Kiyomi had been fortunate to survive her career as a Valkyrie, and finally win her freedom. Julia had not. Instead, her best and only friend back then had suffered at the hands of inhuman monsters before being dumped in a Moscow alley to die.

“Ah.” Marcus rubbed his thumb over the back of her hand, watching her, the dappled sunlight highlighting the puckered and pitted scarring on the left side of his face and neck.

He was still the handsomest man she’d ever known. His scars, the suffering he’d endured and the courage it had taken to overcome it all, had transformed him into the man he was. The only man who could have broken down her walls and captured her ice-encased heart.

She could smell the sweet, dusty scent of hay and horses on him, indicating he’d just come from the barn. She must have been out here longer than she’d realized. “Just get back from the northeast pasture?”

“Aye. Karas took a shift guarding the neighbor’s flock again.”

“Always on duty. Good girl.” She reached down to pet the dog’s soft head and received a wet lick on the back of her hand in reply.

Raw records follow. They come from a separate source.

(** * INTERLOCK: cipher/HSM registry, nonce-injecting wrapper, API dispatcher

    A shallow embedding of [config.go] and [api.go].  Go maps are finite
    maps ([gmap]) wrapped in [option] ([None] is the nil map), strings are
    byte strings, and the mutable process state is threaded through a small
    state monad whose runs end by returning, by exiting ([log.Fatal]) or by
    a run-time panic. *)

From Stdlib Require Import String Ascii List ZArith Lia.
From stdpp Require Import base gmap strings list fin_maps.

Local Open Scope string_scope.

(* ===================================================================== *)
(** ** The Go [strings] package, as far as the program uses it            *)
(* ===================================================================== *)

Module GoStrings.

(** [strings.HasPrefix(s, prefix)]. *)
Definition HasPrefix (s pre : string) : bool := String.prefix pre s.

(** Drop the first [n] bytes. *)
Fixpoint drop_bytes (n : nat) (s : string) : string :=
  match n, s with
  | O, _ => s
  | S _, EmptyString => EmptyString
  | S k, String _ s' => drop_bytes k s'
  end.

(** The scan shared by [Split] and [Replace]: walk [s] from the left;
    [skip] counts the bytes of a separator still to be stepped over after
    a match, so matches are leftmost and never overlap. [cur] is the
    piece being collected, in reverse. *)
Fixpoint split_from (sep s : string) (skip : nat) (cur : list ascii)
  : list string :=
  match s with
  | EmptyString => [string_of_list_ascii (rev cur)]
  | String c s' =>
      match skip with
      | S k => split_from sep s' k cur
      | O =>
          if HasPrefix s sep
          then string_of_list_ascii (rev cur)
                 :: split_from sep s' (String.length sep - 1) []
          else split_from sep s' 0 (c :: cur)
      end
  end.

(** [strings.Split(s, sep)] for a non-empty [sep] (the program splits on
    [":"] and [","]): the pieces between the occurrences of [sep];
    a string without [sep] gives the one-element list [[s]]. *)
Definition Split (s sep : string) : list string := split_from sep s 0 [].

(** [strings.Join(l, sep)]. *)
Fixpoint Join (l : list string) (sep : string) : string :=
  match l with
  | [] => ""
  | [x] => x
  | x :: l' => x ++ sep ++ Join l' sep
  end.

Fixpoint replace_from (old new s : string) (skip : nat) : string :=
  match s with
  | EmptyString => EmptyString
  | String c s' =>
      match skip with
      | S k => replace_from old new s' k
      | O =>
          if HasPrefix s old
          then new ++ replace_from old new s' (String.length old - 1)
          else String c (replace_from old new s' 0)
      end
  end.

(** [strings.Replace(s, old, new, -1)] for a non-empty [old]: every
    non-overlapping occurrence of [old], found from the left, becomes
    [new]. *)
Definition ReplaceAll (s old new : string) : string :=
  replace_from old new s 0.

End GoStrings.

(* ===================================================================== *)
(** ** Runs that return, exit or panic                                    *)
(* ===================================================================== *)

(** How a run over a state [S] ends: it returns a value, the process exits
    ([log.Fatal] prints and calls [os.Exit(1)]), or the Go runtime panics. *)
Inductive outcome (S A : Type) : Type :=
| Done (a : A) (s : S)
| Exit (s : S)
| Panic (msg : string) (s : S).
Arguments Done {S A} a s.
Arguments Exit {S A} s.
Arguments Panic {S A} msg s.

Definition M (S A : Type) : Type := S → outcome S A.

#[export] Instance M_ret {S} : MRet (M S) := λ A a s, Done a s.

#[export] Instance M_bind {S} : MBind (M S) := λ A B f m s,
  match m s with
  | Done a s' => f a s'
  | Exit s' => Exit s'
  | Panic msg s' => Panic msg s'
  end.

Definition get {S} : M S S := λ s, Done s s.
Definition put {S} (s : S) : M S unit := λ _, Done tt s.
Definition modify {S} (f : S → S) : M S unit := λ s, Done tt (f s).
Definition exit {S A} : M S A := λ s, Exit s.
Definition panic {S A} (msg : string) : M S A := λ s, Panic msg s.

(** The state in which a run ended, whatever the way it ended. *)
Definition final {S A} (o : outcome S A) : S :=
  match o with Done _ s | Exit s | Panic _ s => s end.

(** Go's [error] values, by their message. *)
Definition error : Type := string.
Definition errors_New (msg : string) : error := msg.

(* ===================================================================== *)
(** ** config.go: the cipher and HSM registry                             *)
(* ===================================================================== *)

Module Registry.
Import GoStrings.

“This is three days in a row you’ve come out here,” Marcus said, taking in the garden. “Seems a good spot for thinking.”

Yes. This was her very own secret garden, a magical place where healing was possible.

Turning onto her side, she came up on one elbow, resting her head in her hand to gaze down at her husband. “It’s peaceful here. And it reminds me of Eden.” A Valkyrie trained as a saboteur, and an expert with poisons. She would know every plant here, every one of their toxic properties. Now she was back in the States with Zack, tending her own poison garden. They were all scattered apart again.

Marcus met her gaze again. “You miss them.”

Yes. And it was a strange feeling for someone who had lived a solitary life as an intimate assassin. “Sometimes.” She ran her fingertips down the side of his face, across the scars partially hidden by his thick, dark stubble. “But every day I wake up and pinch myself to make sure this is still real.” That he was real, along with the life they were making together in this beautiful, historic place his ancestors had owned for over five hundred years.

He caught her hand, kissed her fingers, and reached up to slide his hand into the back of her hair. “It’s real, love,” he said quietly, and drew her down for a slow, thorough kiss.